# What is required:
Here are the records. Write out exactly the lines between the one holding "pose proof (find_node_map" and the one holding "(entries_map_perm _ _ H2 Hnd').", inclusive.

# Material provided:
(* ===== verification/Random.v ===== *)
(** * Random numbers (random.c, random.h)

    Seeding from the system's entropy source, the thread's generator, created
    and seeded on first use, and the 64-bit numbers assembled from two calls of
    [rand_r] (the build without [arc4random]). The components that draw numbers
    use [jaeger_random64], which keeps the generator in the world; that is what
    the function does with its [once] flag and thread-local storage,
    [random64_with_globals], until the process ends. The storage is that of the
    build with threads: random.c initialises a member, [initialized], that the
    type has only there, so it does not compile without JAEGERTRACINGC_MT. *)
From S2P Require Import Prelude Machine Siphash Threading.

(** ** Definitions *)

Section Definitions.
Context {env : Env}.

(** *** Seeds *)

(** The bytes that arrive are written from the start of [seed]. *)
Definition fill (seed bytes : list Z) : list Z :=
  take (length seed) bytes ++ drop (length bytes) seed.

(** What cannot be read stays as it was; [fread] may give less than asked. *)
Definition read_random_seed (seed : list Z) (random_source_path : cstr) : M (list Z) :=
  if fopen_ok random_source_path then bytes ← read_entropy (length seed); ret (fill seed bytes)
  else ret seed.

(** One of three definitions, by what the system has; none looks at the result
    of the call. *)
Definition random_seed (seed : list Z) : M (list Z) :=
  match entropy_source with
  | HAVE_GETRANDOM | HAVE_ARC4RANDOM_BUF =>
      bytes ← read_entropy (length seed); ret (fill seed bytes)
  | DEV_RANDOM => read_random_seed seed (lit "/dev/random")
  end.

(** *** The generator of a thread *)

(** [jaeger_thread_local_init] of [rng_storage], called once by [init_rng]. *)
Definition rng_storage_initialized : bool := pthread_key_create_ok.

Definition jaeger_rng_alloc : M bool := jaeger_malloc.

(** [sizeof(rng->state)] bytes over what the block held, on a little-endian
    host. *)
Definition jaeger_rng_init : M Z :=
  state ← random_seed stale_state; ret (u32 (le_value state)).

Definition get_rng : M (option Z) := w ← get_world; ret (w_rng w).
Definition put_rng (state : option Z) : M unit :=
  w ← get_world;
  put_world (World (w_allocator w) (w_allocs w) (w_mono w) (w_real w)
    (w_entropy w) state (w_cells w) (w_next_cell w)).

(** [jaeger_thread_local_set_value(&rng_storage, rng)]. *)
Definition set_rng (state : Z) : M bool :=
  if rng_storage_initialized && pthread_setspecific_ok then put_rng (Some state);; ret true else ret false.

(** [((uint64_t) rand_r(state) << 32) | rand_r(state)], the calls in the order
    they are written (C leaves it open). *)
Definition random64 (state : Z) : Z * Z :=
  let '(state, x) := rand_r state in
  let '(state, y) := rand_r state in
  (state, Z.lor (u64 (Z.shiftl x 32)) (u64 y)).

(** [random64(&rng->state)]: the state advances in the thread's storage. *)
Definition next_random (state : Z) : M Z :=
  let '(state, n) := random64 state in
  put_rng (Some state);; ret n.

Definition jaeger_random64 : M Z :=
  c_assert rng_storage_initialized;;
  rng ← get_rng;
  match rng with
  | Some state => next_random state
  | None =>
      granted ← jaeger_rng_alloc;
      if (granted : bool) then
        state ← jaeger_rng_init;
        stored ← set_rng state;
        if (stored : bool) then next_random state else ret 0
      else ret 0
  end.

(** *** The flag and the storage *)

(** Frees the block. *)
Definition rng_destroy (state : Z) : M unit := ret tt.

(** The result is ignored; [cleanup_rng] is registered to run at exit. *)
Definition init_rng : M (jaeger_thread_local Z) :=
  ' (_, storage) ← jaeger_thread_local_init; ret storage.

Definition cleanup_rng (storage : jaeger_thread_local Z) : M (jaeger_thread_local Z) :=
  storage' ← jaeger_thread_local_destroy rng_destroy (Some storage);
  match storage' with Some storage' => ret storage' | None => ret storage end.

(** The static variables of random.c: [once] and [rng_storage]. *)
Record rng_globals := RngGlobals { once : bool; rng_storage : jaeger_thread_local Z }.

Definition rng_globals_init : rng_globals := RngGlobals false (ThreadLocal false None).

(** [random64(&rng->state)]: the state is that of the stored generator. *)
Definition next_of (storage : jaeger_thread_local Z) (state : Z) : M (Z * rng_globals) :=
  let '(state, n) := random64 state in
  ret (n, RngGlobals true (ThreadLocal (initialized storage) (Some state))).
Fixpoint list_clear_loop (fuel : nat) (h : heap) (node : ptr) : M heap :=
  match node with
  | None => ret h
  | Some a =>
      match fuel with
      | O => fail OutOfFuel
      | S fuel =>
          n ← deref h node;
          h ← destroy a h;
          list_clear_loop fuel h (next n)
      end
  end.

Definition jaeger_list_clear (h : heap) (list : option jaeger_list)
    : M (heap * option jaeger_list) :=
  match list with
  | None => ret (h, None)
  | Some list =>
      h ← list_clear_loop (base.size h) h (head list);
      ret (h, Some (JList None 0))
  end.
End Definitions.

(** ** Lemmas *)

(** The first node of a sequence followed by [nxt], and the last one of a
    sequence preceded by [prv]. *)
Definition first_of (xs : list nat) (nxt : ptr) : ptr :=
  match xs with [] => nxt | x :: _ => Some x end.
Definition last_of (xs : list nat) (prv : ptr) : ptr :=
  match last xs with Some x => Some x | None => prv end.

(** The nodes [xs] are linked in order, between [prv] and [nxt]. *)
Fixpoint dseg (h : heap) (prv : ptr) (xs : list nat) (nxt : ptr) : Prop :=
  match xs with
  | [] => True
  | x :: xs =>
      h !! x = Some (ListNode prv (first_of xs nxt)) /\ dseg h (Some x) xs nxt
  end.

(** [l] represents the sequence of nodes [xs] in the heap [h]. *)
Definition dlist (h : heap) (l : jaeger_list) (xs : list nat) : Prop :=
  head l = first_of xs None /\ dseg h None xs None /\ NoDup xs /\
  size l = lenZ xs.

(** Nodes outside [xs] are left alone. *)
Definition frame (h h' : heap) (xs : list nat) : Prop :=
  forall y, y ∉ xs -> h' !! y = h !! y.

Lemma first_of_app xs ys nxt : first_of (xs ++ ys) nxt = first_of xs (first_of ys nxt).
Proof. by destruct xs. Qed.

Lemma last_of_snoc xs x prv : last_of (xs ++ [x]) prv = Some x.
Proof. unfold last_of. by rewrite last_snoc. Qed.

Lemma last_of_cons x xs prv : last_of (x :: xs) prv = last_of xs (Some x).
Proof.
  unfold last_of. rewrite last_cons. by destruct (last xs).
Qed.

Lemma dseg_app h prv xs ys nxt :
  dseg h prv (xs ++ ys) nxt <->
  dseg h prv xs (first_of ys nxt) /\ dseg h (last_of xs prv) ys nxt.
Proof.
  revert prv. induction xs as [|x xs IH]; intros prv; cbn [app dseg].
  - cbn. tauto.
  - rewrite IH, first_of_app, last_of_cons. tauto.
Qed.

Lemma dseg_frame h h' prv xs nxt :
  dseg h prv xs nxt -> (forall x, x ∈ xs -> h' !! x = h !! x) -> dseg h' prv xs nxt.
Proof.
  revert prv. induction xs as [|x xs IH]; intros prv; cbn; [done|].
  intros [Hx Hxs] Hf. split.
  - rewrite Hf; [done|]. apply elem_of_cons. auto.
  - apply IH; [done|]. intros y Hy. apply Hf, elem_of_cons. auto.
Qed.

(** Relinking the first node of a segment to another predecessor. *)
Lemma dseg_relink h h' prv prv' x xs nxt :
  dseg h prv (x :: xs) nxt -> h' !! x = Some (ListNode prv' (first_of xs nxt)) ->
  (forall y, y ∈ xs -> h' !! y = h !! y) -> dseg h' prv' (x :: xs) nxt.
Proof. intros [_ Hxs] Hx Hf. split; [done|]. by eapply dseg_frame. Qed.

(** The node at the end of a segment linked to another successor. *)
Lemma dseg_relink_last h h' prv xs x nxt nxt' :
  dseg h prv (xs ++ [x]) nxt -> h' !! x = Some (ListNode (last_of xs prv) nxt') ->
  (forall y, y ∈ xs -> h' !! y = h !! y) -> dseg h' prv (xs ++ [x]) nxt'.
Proof.
  rewrite !dseg_app. intros [Hxs _] Hx Hf. cbn. split; [|done].
  by eapply dseg_frame.
Qed.

Section Facts.
Context {env : Env}.

Lemma wp_deref h a n Q w : h !! a = Some n -> Q n w -> wp (deref h (Some a)) Q w.
Proof. intros H HQ. unfold deref. by rewrite H. Qed.

Lemma wp_set_prev h a n v Q w :
  h !! a = Some n -> Q (<[a := ListNode v (next n)]> h) w -> wp (set_prev h (Some a) v) Q w.
Proof. intros H HQ. unfold set_prev. apply wp_bind. by eapply wp_deref. Qed.

Lemma wp_set_next h a n v Q w :
  h !! a = Some n -> Q (<[a := ListNode (prev n) v]> h) w -> wp (set_next h (Some a) v) Q w.
Proof. intros H HQ. unfold set_next. apply wp_bind. by eapply wp_deref. Qed.

Lemma list_walk_wp h prv xs ys nxt Q w :
  dseg h prv (xs ++ ys) nxt -> Q (first_of ys nxt) w ->
  wp (list_walk h (length xs) (first_of (xs ++ ys) nxt)) Q w.
Proof.
  revert prv. induction xs as [|x xs IH]; intros prv; cbn [app length list_walk].
  - intros _ HQ. by apply wp_ret.
  - intros [Hx Hxs] HQ. cbn [first_of]. apply wp_bind.
    eapply wp_deref; [done|]. cbn. by eapply IH.
Qed.

Lemma list_get_wp h l xs index Q w :
  dlist h l xs -> 0 <= index ->
  Q (xs !! Z.to_nat index) w -> wp (jaeger_list_get h l index) Q w.
Proof.
  intros (Hh & Hd & _ & Hs) Hi HQ. unfold jaeger_list_get. rewrite Hs, Hh.
  rewrite Z.geb_leb. destruct (Z.leb_spec (lenZ xs) index).
  - apply wp_ret. by rewrite lookup_ge_None_2 in HQ by lia.
  - rewrite (list_split_at xs (Z.to_nat index)) in Hd |- * at 1.
    replace (Z.to_nat index) with (length (take (Z.to_nat index) xs)) at 1 by lists.
    eapply list_walk_wp; [done|].
    destruct (xs !! Z.to_nat index) as [x|] eqn:Hx.
    + by rewrite (drop_S _ _ _ Hx).
    + apply lookup_ge_None in Hx. lia.
Qed.

Lemma u64_length (n : Z) : 0 <= n < UINT64_MAX -> u64 (n + 1) = n + 1.
Proof. unfold UINT64_MAX. intros. apply wrap_small. lia. Qed.

(** Looks up an address through a chain of updates at other addresses. *)
Ltac lookups :=
  repeat (rewrite lookup_insert_eq || (rewrite lookup_insert_ne by set_solver)); try done.
Lemma size_order h bs n :
  ht_inv h bs -> 0 <= n -> ht_size h + 1 < 2 ^ n -> ht_size h + 1 >= 2 ^ ht_order h ->
  ht_order h < n.
Proof.
  intros Hinv Hn H1 H2. apply (Z.pow_lt_mono_r_iff 2); [lia..|]. lia.
Qed.

(** The allocation-failure branch may leave a table that has been rehashed. *)
Lemma put_wp h m k v Q w :
  represents h m -> short k -> short v -> ht_size h + 1 < 2 ^ 31 ->
  (forall h' w', alloc_only w w' -> ~ plenty w -> represents h' m ->
     ht_size h' = ht_size h -> Q (false, h') w') ->
  (forall h' w', alloc_only w w' -> represents h' (<[k := v]> m) ->
     ht_size h' = size_after m k (ht_size h) -> Q (true, h') w') ->
  wp (jaeger_hashtable_put h k v) Q w.
Proof.
  intros (bs & Hinv & ->) Hk Hv Hs HF HT. unfold jaeger_hashtable_put.
  apply wp_bind, shift1_wp; [apply Hinv|]. apply wp_bind. unfold over_threshold.
  destruct (Z.geb_spec (ht_size h + 1) (2 ^ ht_order h)) as [Hover|Hunder].
  - apply (rehash_wp h bs); [done|apply (size_order h bs); [done|lia..]| |].
    + intros w' Hw Hno. apply wp_ret, HF; [done|done|by exists bs|done].
    + intros h' bs' w' Hw Hinv' Es Eo Hperm. cbn [negb].
      assert (entries_map (concat bs') = entries_map (concat bs)) as Em
        by (apply entries_map_perm; [done|apply Hinv']).
      apply (put_entry_wp h' bs'); [done..| | |].
      * rewrite Es, Eo, Z.pow_add_r by (destruct (inv_order _ _ Hinv); lia).
        destruct (inv_load _ _ Hinv). lia.
      * intros w2 Hw2 Hno. apply HF; [by etrans|eauto with jaeger|by exists bs'|done].
      * rewrite Em, Es. intros h2 w2 Hw2 Hr Hsz. apply HT; [by etrans|done|done].
  - apply wp_ret. cbn [negb]. apply (put_entry_wp h bs); try done.
    intros w2 Hw2 Hno. apply HF; [done|done|by exists bs|done].
Qed.

Lemma counted_insert (h h' : jaeger_hashtable) m k v :
  counted h m -> ht_size h' = size_after m k (ht_size h) -> counted h' (<[k := v]> m).
Proof.
  unfold counted, size_after. intros Hc ->. rewrite map_size_insert.
  destruct (m !! k); cbn; lia.
Qed.

Lemma empty_represents order :
  0 <= order < 32 ->
  represents (Hashtable 0 order (Some (replicate (Z.to_nat (2 ^ order)) []))) ∅.
Proof.
  intros Ho. exists (replicate (Z.to_nat (2 ^ order)) []). split.
  - split; cbn; [done|done| |apply placed_empty|rewrite concat_empty; constructor].
    split; [done|]. apply Z.pow_pos_nonneg; lia.
  - by rewrite concat_empty.
Qed.

(** A table whose buckets have been released, or never allocated. *)
Definition released (h : jaeger_hashtable) : Prop := ht_buckets h = None /\ ht_size h = 0.

Lemma destroy_wp h bs Q w :
  ht_inv h bs -> Q (Some (Hashtable 0 (ht_order h) None)) w ->
  wp (jaeger_hashtable_destroy (Some h)) Q w.
Proof.
  intros [Hb Ho _ _ _] HQ. unfold jaeger_hashtable_destroy, jaeger_hashtable_clear.
  apply wp_bind, wp_bind, shift1_wp; [done|]. by rewrite Hb.
Qed.

Lemma hashtable_init_wp Q w :
  (forall h w', alloc_only w w' -> represents h ∅ -> counted h ∅ -> Q (true, h) w') ->
  (forall h w', alloc_only w w' -> ~ plenty w -> released h -> Q (false, h) w') ->
  wp jaeger_hashtable_init Q w.
Proof.
  intros HT HF. unfold jaeger_hashtable_init, JAEGERTRACINGC_HASHTABLE_INIT_ORDER.
  apply wp_bind, shift1_wp; [lia|]. wp_steps.
  - apply HT; [done|by apply (empty_represents 4)|done].
  - unfold jaeger_hashtable_destroy, jaeger_hashtable_clear. cbn.
    apply HF; [done| |done]. intros Hpl. by specialize (Hplenty Hpl).
Qed.

Lemma hashtable_remove_wp h m k Q w :
  represents h m ->
  (forall h', represents h' (delete k m) -> ht_size h' = ht_size h -> Q h' w) ->
  wp (jaeger_hashtable_remove h k) Q w.
Proof.
  intros (bs & Hinv & ->) HQ. unfold jaeger_hashtable_remove.
  apply wp_bind. eapply internal_lookup_wp; [done|]. intros b Hb. cbn [lr_node lr_bucket lr_index].
  pose proof (find_node_map h bs k b Hinv Hb) as Hf. pose proof (inv_nodup _ _ Hinv) as Hnd.
  destruct (find_node k b) as [i|].
  - destruct Hf as (kv & Hi & Hkv & Hm).
    destruct (concat_insert bs _ b (delete i b) Hb) as (rest & H1 & H2).
    pose proof (Permutation_trans H1 (Permutation_app_tail rest (delete_Permutation b i kv Hi)))
      as H1'. cbn [app] in H1'. rewrite H1' in Hnd. cbn in Hnd.
    apply NoDup_cons in Hnd as [Hkn Hnd].
    assert (NoDup (key <$> concat (<[bucket_index (2 ^ ht_order h) k := delete i b]> bs)))
      as Hnd' by (by rewrite H2).
    apply wp_ret, HQ; [|done]. eexists. split.
    + apply set_bucket_inv; [done|apply Hinv| |done].
      apply Forall_delete. by eapply (inv_placed _ _ Hinv).
    + rewrite (entries_map_perm _ _ H1' (inv_nodup _ _ Hinv)), (entries_map_perm _ _ H2 Hnd').
      rewrite entries_map_cons, Hkv, delete_insert_eq. apply delete_id.
      apply entries_map_None. by rewrite <- Hkv.
  - apply wp_ret, HQ; [|done]. rewrite delete_id by (by apply entries_map_None).
    by exists bs.
Qed.

Lemma least_order_range fuel order size :
  0 <= order -> order <= least_order fuel order size <= order + Z.of_nat fuel.
Proof.
  revert order. induction fuel as [|fuel IH]; intros order Ho; cbn [least_order]; [lia|].
  destruct (2 ^ order <? size); [|lia]. specialize (IH (order + 1)). lia.
Qed.

(** The loop finds the least order whose table has [size] buckets. *)
Lemma least_order_spec fuel order size :
  0 <= order -> size <= 2 ^ (order + Z.of_nat fuel) ->
  size <= 2 ^ least_order fuel order size /\
  forall o, order <= o < least_order fuel order size -> 2 ^ o < size.
Proof.
  revert order. induction fuel as [|fuel IH]; intros order Ho Hs; cbn [least_order].
  { split; [by rewrite Z.add_0_r in Hs|lia]. }
  destruct (Z.ltb_spec (2 ^ order) size) as [Hlt|Hge]; [|split; [done|lia]].
  destruct (IH (order + 1)) as [H1 H2]; [lia|by replace (order + 1 + Z.of_nat fuel)
    with (order + Z.of_nat (S fuel)) by lia|].
  split; [done|]. intros o Hoo. destruct (decide (o = order)) as [->|]; [done|].
  apply H2. lia.
Qed.

Lemma minimal_order_spec size :
  0 <= size < 2 ^ 31 ->
  0 <= jaeger_hashtable_minimal_order size < 32 /\
  size <= 2 ^ jaeger_hashtable_minimal_order size.
Proof.
  intros Hs. unfold jaeger_hashtable_minimal_order, JAEGERTRACINGC_HASHTABLE_INIT_ORDER.
  destruct (Z.ltb_spec size 4); [cbn; lia|]. destruct have_builtin.
  - assert (Z.log2 size < 31) by (apply Z.log2_lt_pow2; lia).
    pose proof (Z.log2_nonneg size). pose proof (Z.log2_spec size ltac:(lia)).
    replace (Z.succ (Z.log2 size)) with (Z.log2 size + 1) in * by lia. lia.
  - destruct (least_order_spec 32 0 size) as [H1 H2]; [lia|cbn; lia|].
    split; [|done]. pose proof (least_order_range 32 0 size ltac:(lia)).
    destruct (decide (least_order 32 0 size = 32)) as [Heq|]; [|lia].
    specialize (H2 31). lia.
Qed.

Definition put_all (m : gmap cstr cstr) (es : list jaeger_key_value) : gmap cstr cstr :=
  foldl (fun m kv => <[key kv := kv_value kv]> m) m es.

Lemma put_all_union m es :
  NoDup (key <$> es) -> put_all m es = entries_map es ∪ m.
Proof.
  revert m. induction es as [|kv es IH]; intros m.
  - intros _. unfold put_all, entries_map. cbn. by rewrite (left_id_L ∅ (∪)).
  - rewrite fmap_cons. intros [Hk Hnd]%NoDup_cons. unfold put_all in IH |- *.
    cbn [foldl]. rewrite IH by done.
    rewrite <- insert_union_r by (by apply entries_map_None).
    by rewrite entries_map_cons, insert_union_l.
Qed.

Definition short_entry (kv : jaeger_key_value) : Prop := short (key kv) /\ short (kv_value kv).

Lemma copy_entries_wp h m es Q w :
  represents h m -> counted h m -> Forall short_entry es ->
  ht_size h + lenZ es < 2 ^ 31 ->
  (forall h' w', alloc_only w w' -> represents h' (put_all m es) ->
     counted h' (put_all m es) -> Q (true, h') w') ->
  (forall h' bs w', alloc_only w w' -> ~ plenty w -> ht_inv h' bs -> Q (false, h') w') ->
  wp (copy_entries h es) Q w.
Proof.
  intros Hr Hc HF. revert h m w Hr Hc. induction HF as [|kv es [Hk Hv] _ IH];
    intros h m w Hr Hc Hs HT HQ; cbn [copy_entries length] in *.
  { by apply wp_ret, HT. }
  apply wp_bind. eapply (put_wp h m); [done..|lia| |].
  - intros h' w' Hw Hno (bs & Hinv & _) _. by apply (HQ h' bs).
  - intros h' w' Hw Hr' Hsz. pose proof (counted_insert _ _ _ _ (kv_value kv) Hc Hsz) as Hc'.
    apply (IH h' _ w' Hr' Hc').
    + rewrite Hsz. unfold size_after. destruct (m !! key kv); lia.
    + intros h2 w2 Hw2 Hr2 Hc2. apply HT; [by etrans|done|done].
    + intros h2 bs w2 Hw2 Hno Hinv. apply (HQ h2 bs); [by etrans|eauto with jaeger|done].
Qed.

Definition short_map (m : gmap cstr cstr) : Prop :=
  forall k v, m !! k = Some v -> short k /\ short v.

Lemma copy_wp h m Q w :
  represents h m -> counted h m -> short_map m -> ht_size h < 2 ^ 31 ->
  (forall h' w', alloc_only w w' -> represents h' m -> counted h' m -> Q (true, h') w') ->
  (forall h' w', alloc_only w w' -> ~ plenty w -> released h' -> Q (false, h') w') ->
  wp (jaeger_hashtable_copy h) Q w.
Proof.
  intros (bs & Hinv & ->) Hc Hsm Hs HT HF. pose proof (inv_load _ _ Hinv) as Hl.
  pose proof (inv_nodup _ _ Hinv) as Hnd.
  unfold counted in Hc. rewrite entries_map_size in Hc by done.
  unfold jaeger_hashtable_copy. destruct (Z.eqb_spec (ht_size h) 0) as [Hz|Hz].
  { destruct (concat bs) as [|? ?]; [|cbn in Hc; lia]. by apply hashtable_init_wp. }
  unfold wrap. rewrite Z.mod_small by lia.
  destruct (minimal_order_spec (ht_size h)) as [Ho _]; [lia|].
  apply wp_bind, shift1_wp; [done|]. wp_step. wp_step. unfold copy_cleanup.
  destruct granted; cbn [negb].
  2: { apply HF; [done| |done]. intros Hpl. by specialize (Hplenty Hpl). }
  apply wp_bind, shift1_wp; [apply Hinv|]. rewrite (inv_buckets _ _ Hinv). apply wp_bind.
  eapply (copy_entries_wp _ ∅); [by apply empty_represents|done| |cbn; lia|..].
  - apply Forall_forall. intros [k v] Hkv. apply (Hsm k v).
    by apply (entries_map_Some (KeyValue k v)).
  - rewrite put_all_union, (right_id_L ∅ (∪)) by done. intros h' w2 Hw2 Hr' Hc'.
    cbn [negb]. apply wp_bind, wp_assert; [|apply wp_ret, HT; [by etrans|done|done]].
    apply Z.eqb_eq. unfold counted in Hc'. rewrite entries_map_size in Hc' by done. lia.
  - intros h' bs' w2 Hw2 Hno Hinv'. cbn [negb]. apply wp_bind.
    eapply destroy_wp; [done|]. apply wp_ret, HF; [by etrans| |done].
    intros Hpl. by apply Hno, (plenty_alloc_only w).
Qed.
End Facts.
(* ===== verification/Strings.v ===== *)
(** * String utilities (strings.h)

    URI encoding and decoding of header values, key normalisation, and the
    parser of comma-separated baggage. *)
From S2P Require Import Prelude Machine CString Siphash Hashtable.

(** ** Definitions *)

Definition decode_hex (ch : ascii) : Z :=
  if islower ch then
    if code ch >? code "f" then -1 else code ch - code "a" + 10
  else if isupper ch then
    if code ch >? code "F" then -1 else code ch - code "A" + 10
  else if isdigit ch then code ch - code "0"
  else -1.

(** The characters [encode_uri_value] keeps besides letters and digits. *)
Definition uri_reserved : list ascii :=
  lit ";/?:@&=+$,-_.!~*'()".
Definition uri_plain (ch : ascii) : bool := isalnum ch || bool_decide (ch ∈ uri_reserved).

(** The states of the decoder; the last one carries [first_nibble]. *)
Inductive decode_state :=
  | default_state
  | percent_state
  | first_hex_state (first_nibble : Z).

Definition DEL : ascii := chr 0x7f.

(** The opentracing-c error codes the client returns. *)
Inductive opentracing_propagation_error_code :=
  | error_success
  | error_unknown
  | error_span_context_corrupted
  | error_invalid_span_context.

#[export] Instance error_code_eq_dec : EqDecision opentracing_propagation_error_code.
Proof. solve_decision. Defined.

Section Definitions.
Context {env : Env}.

Definition encode_hex (num : Z) : M ascii :=
  c_assert ((num >=? 0) && (num <? 16));;
  if num <? 10 then ret (chr (code "0" + num)) else ret (chr (code "a" + (num - 10))).

(** APPEND_CHAR: [dst] is the output so far. *)
Definition append_char (src_len : Z) (dst : cstr) (x : ascii) : M cstr :=
  c_assert (lenZ dst + 1 <=? src_len + 1);;
  c_assert (schar x <? 0x7f);;
  ret (dst ++ [x]).

(** One iteration of the loop. *)
Definition decode_step (src_len : Z) (st : decode_state) (dst : cstr) (ch : ascii)
    : M (decode_state * cstr) :=
  match st with
  | default_state =>
      if bool_decide (ch = "%"%char) then ret (percent_state, dst)
      else dst ← append_char src_len dst ch; ret (default_state, dst)
  | percent_state =>
      let first_nibble := decode_hex ch in
      if first_nibble =? -1 then
        dst ← append_char src_len dst "%";
        dst ← append_char src_len dst ch;
        ret (default_state, dst)
      else ret (first_hex_state first_nibble, dst)
  | first_hex_state first_nibble =>
      let second_nibble := decode_hex ch in
      if second_nibble =? -1 then
        dst ← append_char src_len dst "%";
        x ← encode_hex first_nibble;
        dst ← append_char src_len dst x;
        dst ← append_char src_len dst ch;
        ret (default_state, dst)
      else
        dst ← append_char src_len dst
                (chr (Z.lor (Z.shiftl (Z.land (u8 first_nibble) 0xf) 4)
                            (Z.land (u8 second_nibble) 0xf)));
        ret (default_state, dst)
  end.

# Answer:
  pose proof (find_node_map h bs k b Hinv Hb) as Hf. pose proof (inv_nodup _ _ Hinv) as Hnd.
  destruct (find_node k b) as [i|].
  - destruct Hf as (kv & Hi & Hkv & Hm).
    destruct (concat_insert bs _ b (delete i b) Hb) as (rest & H1 & H2).
    pose proof (Permutation_trans H1 (Permutation_app_tail rest (delete_Permutation b i kv Hi)))
      as H1'. cbn [app] in H1'. rewrite H1' in Hnd. cbn in Hnd.
    apply NoDup_cons in Hnd as [Hkn Hnd].
    assert (NoDup (key <$> concat (<[bucket_index (2 ^ ht_order h) k := delete i b]> bs)))
      as Hnd' by (by rewrite H2).
    apply wp_ret, HQ; [|done]. eexists. split.
    + apply set_bucket_inv; [done|apply Hinv| |done].
      apply Forall_delete. by eapply (inv_placed _ _ Hinv).
    + rewrite (entries_map_perm _ _ H1' (inv_nodup _ _ Hinv)), (entries_map_perm _ _ H2 Hnd').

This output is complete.